── Extracted information ──
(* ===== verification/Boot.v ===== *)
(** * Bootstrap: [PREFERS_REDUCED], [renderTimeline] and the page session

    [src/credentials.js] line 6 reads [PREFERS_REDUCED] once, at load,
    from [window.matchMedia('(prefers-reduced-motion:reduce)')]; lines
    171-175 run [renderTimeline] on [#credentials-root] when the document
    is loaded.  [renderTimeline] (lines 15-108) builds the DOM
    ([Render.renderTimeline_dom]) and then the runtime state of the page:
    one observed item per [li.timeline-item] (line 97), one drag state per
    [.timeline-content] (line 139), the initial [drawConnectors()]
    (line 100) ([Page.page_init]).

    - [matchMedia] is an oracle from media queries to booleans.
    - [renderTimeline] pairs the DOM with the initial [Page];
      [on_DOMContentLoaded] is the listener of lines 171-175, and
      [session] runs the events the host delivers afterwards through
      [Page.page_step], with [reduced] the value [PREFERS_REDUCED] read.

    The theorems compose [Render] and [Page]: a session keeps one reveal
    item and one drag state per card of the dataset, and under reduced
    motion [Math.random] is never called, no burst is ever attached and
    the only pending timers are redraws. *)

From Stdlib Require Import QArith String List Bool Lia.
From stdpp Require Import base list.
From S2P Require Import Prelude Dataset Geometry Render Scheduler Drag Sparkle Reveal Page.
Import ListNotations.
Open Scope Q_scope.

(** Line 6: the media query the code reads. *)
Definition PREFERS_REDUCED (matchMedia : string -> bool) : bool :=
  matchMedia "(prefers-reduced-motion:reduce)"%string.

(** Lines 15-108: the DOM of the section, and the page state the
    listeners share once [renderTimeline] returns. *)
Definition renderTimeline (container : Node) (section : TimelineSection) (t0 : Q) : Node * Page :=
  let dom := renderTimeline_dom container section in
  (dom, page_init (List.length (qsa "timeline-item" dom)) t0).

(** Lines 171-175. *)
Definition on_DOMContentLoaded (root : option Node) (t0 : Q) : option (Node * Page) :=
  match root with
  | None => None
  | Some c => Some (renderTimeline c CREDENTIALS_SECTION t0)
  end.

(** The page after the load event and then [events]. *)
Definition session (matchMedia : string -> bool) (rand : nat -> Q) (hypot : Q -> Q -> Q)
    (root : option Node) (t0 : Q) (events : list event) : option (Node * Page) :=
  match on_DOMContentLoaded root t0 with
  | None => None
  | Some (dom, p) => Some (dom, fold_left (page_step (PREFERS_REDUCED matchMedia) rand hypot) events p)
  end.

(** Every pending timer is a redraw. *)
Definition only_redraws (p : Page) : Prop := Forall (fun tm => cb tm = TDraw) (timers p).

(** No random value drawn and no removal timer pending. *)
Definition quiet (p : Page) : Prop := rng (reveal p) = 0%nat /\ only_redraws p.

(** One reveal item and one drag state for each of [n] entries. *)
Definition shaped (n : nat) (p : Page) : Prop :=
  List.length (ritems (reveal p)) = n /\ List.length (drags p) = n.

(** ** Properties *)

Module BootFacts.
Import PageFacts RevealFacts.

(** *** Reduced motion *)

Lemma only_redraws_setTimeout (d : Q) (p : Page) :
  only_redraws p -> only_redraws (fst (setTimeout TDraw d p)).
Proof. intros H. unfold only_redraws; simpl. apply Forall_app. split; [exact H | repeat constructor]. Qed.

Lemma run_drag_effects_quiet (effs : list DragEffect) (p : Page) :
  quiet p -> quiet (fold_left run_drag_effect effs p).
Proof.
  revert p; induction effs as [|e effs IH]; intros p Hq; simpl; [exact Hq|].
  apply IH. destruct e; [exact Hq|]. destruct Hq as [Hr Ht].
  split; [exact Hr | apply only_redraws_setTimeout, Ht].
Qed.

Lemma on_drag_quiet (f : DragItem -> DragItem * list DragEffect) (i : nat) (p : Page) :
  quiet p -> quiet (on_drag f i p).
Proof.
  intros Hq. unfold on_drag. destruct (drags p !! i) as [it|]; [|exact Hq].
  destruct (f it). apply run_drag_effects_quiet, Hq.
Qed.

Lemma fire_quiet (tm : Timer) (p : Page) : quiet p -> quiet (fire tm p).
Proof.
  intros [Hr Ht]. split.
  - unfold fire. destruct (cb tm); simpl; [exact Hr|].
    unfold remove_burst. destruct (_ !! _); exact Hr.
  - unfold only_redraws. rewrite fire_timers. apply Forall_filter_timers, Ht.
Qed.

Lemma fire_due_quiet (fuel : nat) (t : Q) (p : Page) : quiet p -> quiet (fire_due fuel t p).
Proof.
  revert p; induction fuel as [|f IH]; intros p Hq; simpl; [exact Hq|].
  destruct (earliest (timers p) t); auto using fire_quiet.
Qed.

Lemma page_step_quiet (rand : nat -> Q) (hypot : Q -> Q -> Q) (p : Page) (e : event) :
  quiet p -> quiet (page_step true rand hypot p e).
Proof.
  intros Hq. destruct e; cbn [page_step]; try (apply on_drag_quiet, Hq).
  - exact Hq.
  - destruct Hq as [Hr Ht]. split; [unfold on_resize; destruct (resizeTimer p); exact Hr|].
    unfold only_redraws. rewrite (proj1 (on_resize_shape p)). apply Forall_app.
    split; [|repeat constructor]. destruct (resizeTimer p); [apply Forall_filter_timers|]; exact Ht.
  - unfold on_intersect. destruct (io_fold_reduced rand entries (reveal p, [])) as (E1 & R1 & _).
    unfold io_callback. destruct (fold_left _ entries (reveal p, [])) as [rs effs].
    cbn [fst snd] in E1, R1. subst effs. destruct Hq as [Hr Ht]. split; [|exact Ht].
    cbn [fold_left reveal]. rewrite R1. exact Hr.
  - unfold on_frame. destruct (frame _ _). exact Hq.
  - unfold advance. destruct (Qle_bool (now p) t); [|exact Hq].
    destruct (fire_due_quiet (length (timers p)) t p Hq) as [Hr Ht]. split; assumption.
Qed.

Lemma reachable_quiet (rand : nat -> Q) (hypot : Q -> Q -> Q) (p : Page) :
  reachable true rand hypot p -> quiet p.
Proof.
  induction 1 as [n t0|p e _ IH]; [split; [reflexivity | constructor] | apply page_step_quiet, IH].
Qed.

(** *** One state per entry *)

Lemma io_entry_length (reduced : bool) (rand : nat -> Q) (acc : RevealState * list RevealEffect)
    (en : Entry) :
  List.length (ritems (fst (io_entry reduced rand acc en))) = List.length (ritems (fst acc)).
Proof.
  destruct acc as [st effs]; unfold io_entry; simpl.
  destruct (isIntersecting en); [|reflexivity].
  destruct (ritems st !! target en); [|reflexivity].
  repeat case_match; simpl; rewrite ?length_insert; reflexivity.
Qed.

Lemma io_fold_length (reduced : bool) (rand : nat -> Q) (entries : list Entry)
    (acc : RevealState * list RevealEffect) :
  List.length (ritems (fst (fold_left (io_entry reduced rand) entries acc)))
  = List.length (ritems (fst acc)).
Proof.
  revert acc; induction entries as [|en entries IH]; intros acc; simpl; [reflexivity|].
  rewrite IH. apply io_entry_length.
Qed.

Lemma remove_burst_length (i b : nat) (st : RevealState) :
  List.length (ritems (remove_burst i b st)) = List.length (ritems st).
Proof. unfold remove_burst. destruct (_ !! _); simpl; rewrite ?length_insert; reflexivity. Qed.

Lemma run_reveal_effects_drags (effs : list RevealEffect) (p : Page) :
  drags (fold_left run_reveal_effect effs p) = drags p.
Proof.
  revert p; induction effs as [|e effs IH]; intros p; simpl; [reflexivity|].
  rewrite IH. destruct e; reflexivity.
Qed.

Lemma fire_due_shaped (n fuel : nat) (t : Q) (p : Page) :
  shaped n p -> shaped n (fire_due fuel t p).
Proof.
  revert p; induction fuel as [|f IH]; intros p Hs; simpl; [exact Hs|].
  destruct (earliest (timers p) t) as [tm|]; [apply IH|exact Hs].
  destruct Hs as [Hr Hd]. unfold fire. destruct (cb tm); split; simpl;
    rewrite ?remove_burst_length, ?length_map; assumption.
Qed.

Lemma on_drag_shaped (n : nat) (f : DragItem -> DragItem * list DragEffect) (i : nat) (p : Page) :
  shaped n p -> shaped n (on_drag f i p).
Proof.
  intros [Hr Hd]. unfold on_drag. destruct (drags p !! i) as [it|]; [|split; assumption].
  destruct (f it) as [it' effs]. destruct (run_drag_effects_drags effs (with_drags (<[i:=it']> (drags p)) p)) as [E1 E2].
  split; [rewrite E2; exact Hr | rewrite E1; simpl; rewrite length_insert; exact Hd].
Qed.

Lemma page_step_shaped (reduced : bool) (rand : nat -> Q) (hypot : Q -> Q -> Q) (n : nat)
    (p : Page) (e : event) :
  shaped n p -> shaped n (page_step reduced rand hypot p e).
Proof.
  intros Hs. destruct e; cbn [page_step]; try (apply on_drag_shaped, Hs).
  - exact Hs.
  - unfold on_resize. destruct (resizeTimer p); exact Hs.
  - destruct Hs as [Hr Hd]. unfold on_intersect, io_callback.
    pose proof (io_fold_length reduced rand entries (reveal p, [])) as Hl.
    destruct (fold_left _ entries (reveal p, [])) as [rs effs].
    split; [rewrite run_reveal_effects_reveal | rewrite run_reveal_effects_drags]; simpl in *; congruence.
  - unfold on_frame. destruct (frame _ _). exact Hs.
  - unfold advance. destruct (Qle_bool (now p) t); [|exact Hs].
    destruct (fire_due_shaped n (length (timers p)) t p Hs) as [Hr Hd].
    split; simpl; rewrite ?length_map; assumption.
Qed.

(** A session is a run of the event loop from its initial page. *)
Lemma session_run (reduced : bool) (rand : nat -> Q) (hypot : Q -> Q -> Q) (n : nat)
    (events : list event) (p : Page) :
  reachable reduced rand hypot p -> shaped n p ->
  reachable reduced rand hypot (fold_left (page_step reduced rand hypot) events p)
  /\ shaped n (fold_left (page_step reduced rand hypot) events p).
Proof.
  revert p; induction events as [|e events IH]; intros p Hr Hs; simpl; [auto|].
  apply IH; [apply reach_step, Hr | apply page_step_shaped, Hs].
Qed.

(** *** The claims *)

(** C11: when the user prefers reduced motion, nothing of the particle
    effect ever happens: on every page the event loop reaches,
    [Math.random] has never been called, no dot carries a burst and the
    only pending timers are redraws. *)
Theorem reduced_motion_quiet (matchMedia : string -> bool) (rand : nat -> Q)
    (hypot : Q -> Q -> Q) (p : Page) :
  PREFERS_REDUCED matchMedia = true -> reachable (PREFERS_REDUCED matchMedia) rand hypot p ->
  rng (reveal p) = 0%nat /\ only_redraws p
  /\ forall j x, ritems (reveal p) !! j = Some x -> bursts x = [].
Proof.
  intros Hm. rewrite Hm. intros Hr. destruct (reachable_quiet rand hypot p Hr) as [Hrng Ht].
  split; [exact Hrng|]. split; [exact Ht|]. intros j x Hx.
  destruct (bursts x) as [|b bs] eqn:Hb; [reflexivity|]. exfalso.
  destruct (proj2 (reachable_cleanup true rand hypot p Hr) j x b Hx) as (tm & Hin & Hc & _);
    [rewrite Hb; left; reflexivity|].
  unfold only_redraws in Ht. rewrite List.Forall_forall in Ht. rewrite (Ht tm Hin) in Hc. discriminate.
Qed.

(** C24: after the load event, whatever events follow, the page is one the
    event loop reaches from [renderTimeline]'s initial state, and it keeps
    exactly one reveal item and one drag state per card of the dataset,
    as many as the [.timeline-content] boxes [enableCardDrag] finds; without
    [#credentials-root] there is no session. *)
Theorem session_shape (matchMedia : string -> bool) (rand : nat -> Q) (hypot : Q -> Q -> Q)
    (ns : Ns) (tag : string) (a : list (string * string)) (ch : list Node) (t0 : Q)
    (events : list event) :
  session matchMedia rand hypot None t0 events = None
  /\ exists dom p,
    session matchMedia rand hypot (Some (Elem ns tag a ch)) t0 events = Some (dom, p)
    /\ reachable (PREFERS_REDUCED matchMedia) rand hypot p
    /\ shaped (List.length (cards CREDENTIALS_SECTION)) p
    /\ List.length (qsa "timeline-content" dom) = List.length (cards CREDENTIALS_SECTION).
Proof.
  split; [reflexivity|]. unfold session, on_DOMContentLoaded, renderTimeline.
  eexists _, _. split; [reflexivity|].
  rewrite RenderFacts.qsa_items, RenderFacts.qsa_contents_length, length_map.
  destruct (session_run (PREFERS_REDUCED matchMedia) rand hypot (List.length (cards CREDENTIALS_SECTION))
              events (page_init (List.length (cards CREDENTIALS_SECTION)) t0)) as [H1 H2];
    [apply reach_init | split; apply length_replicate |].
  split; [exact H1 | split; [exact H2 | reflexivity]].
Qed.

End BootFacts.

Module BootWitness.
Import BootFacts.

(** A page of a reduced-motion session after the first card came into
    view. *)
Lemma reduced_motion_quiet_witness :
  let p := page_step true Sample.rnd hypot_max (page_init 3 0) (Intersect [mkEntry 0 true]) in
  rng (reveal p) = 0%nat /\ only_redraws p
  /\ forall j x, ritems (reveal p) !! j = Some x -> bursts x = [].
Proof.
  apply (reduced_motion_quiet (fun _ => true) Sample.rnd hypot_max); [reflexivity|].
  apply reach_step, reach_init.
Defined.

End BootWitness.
───
Directions ▸ Look through the entries above and quote exactly the lines from the line with "Theorem session_shape (matchMedia" to the line with "split; [reflexivity|]. unfold", counting both of those lines.

Written solution ▸
Theorem session_shape (matchMedia : string -> bool) (rand : nat -> Q) (hypot : Q -> Q -> Q)
    (ns : Ns) (tag : string) (a : list (string * string)) (ch : list Node) (t0 : Q)
    (events : list event) :
  session matchMedia rand hypot None t0 events = None
  /\ exists dom p,
    session matchMedia rand hypot (Some (Elem ns tag a ch)) t0 events = Some (dom, p)
    /\ reachable (PREFERS_REDUCED matchMedia) rand hypot p
    /\ shaped (List.length (cards CREDENTIALS_SECTION)) p
    /\ List.length (qsa "timeline-content" dom) = List.length (cards CREDENTIALS_SECTION).
Proof.
  split; [reflexivity|]. unfold session, on_DOMContentLoaded, renderTimeline.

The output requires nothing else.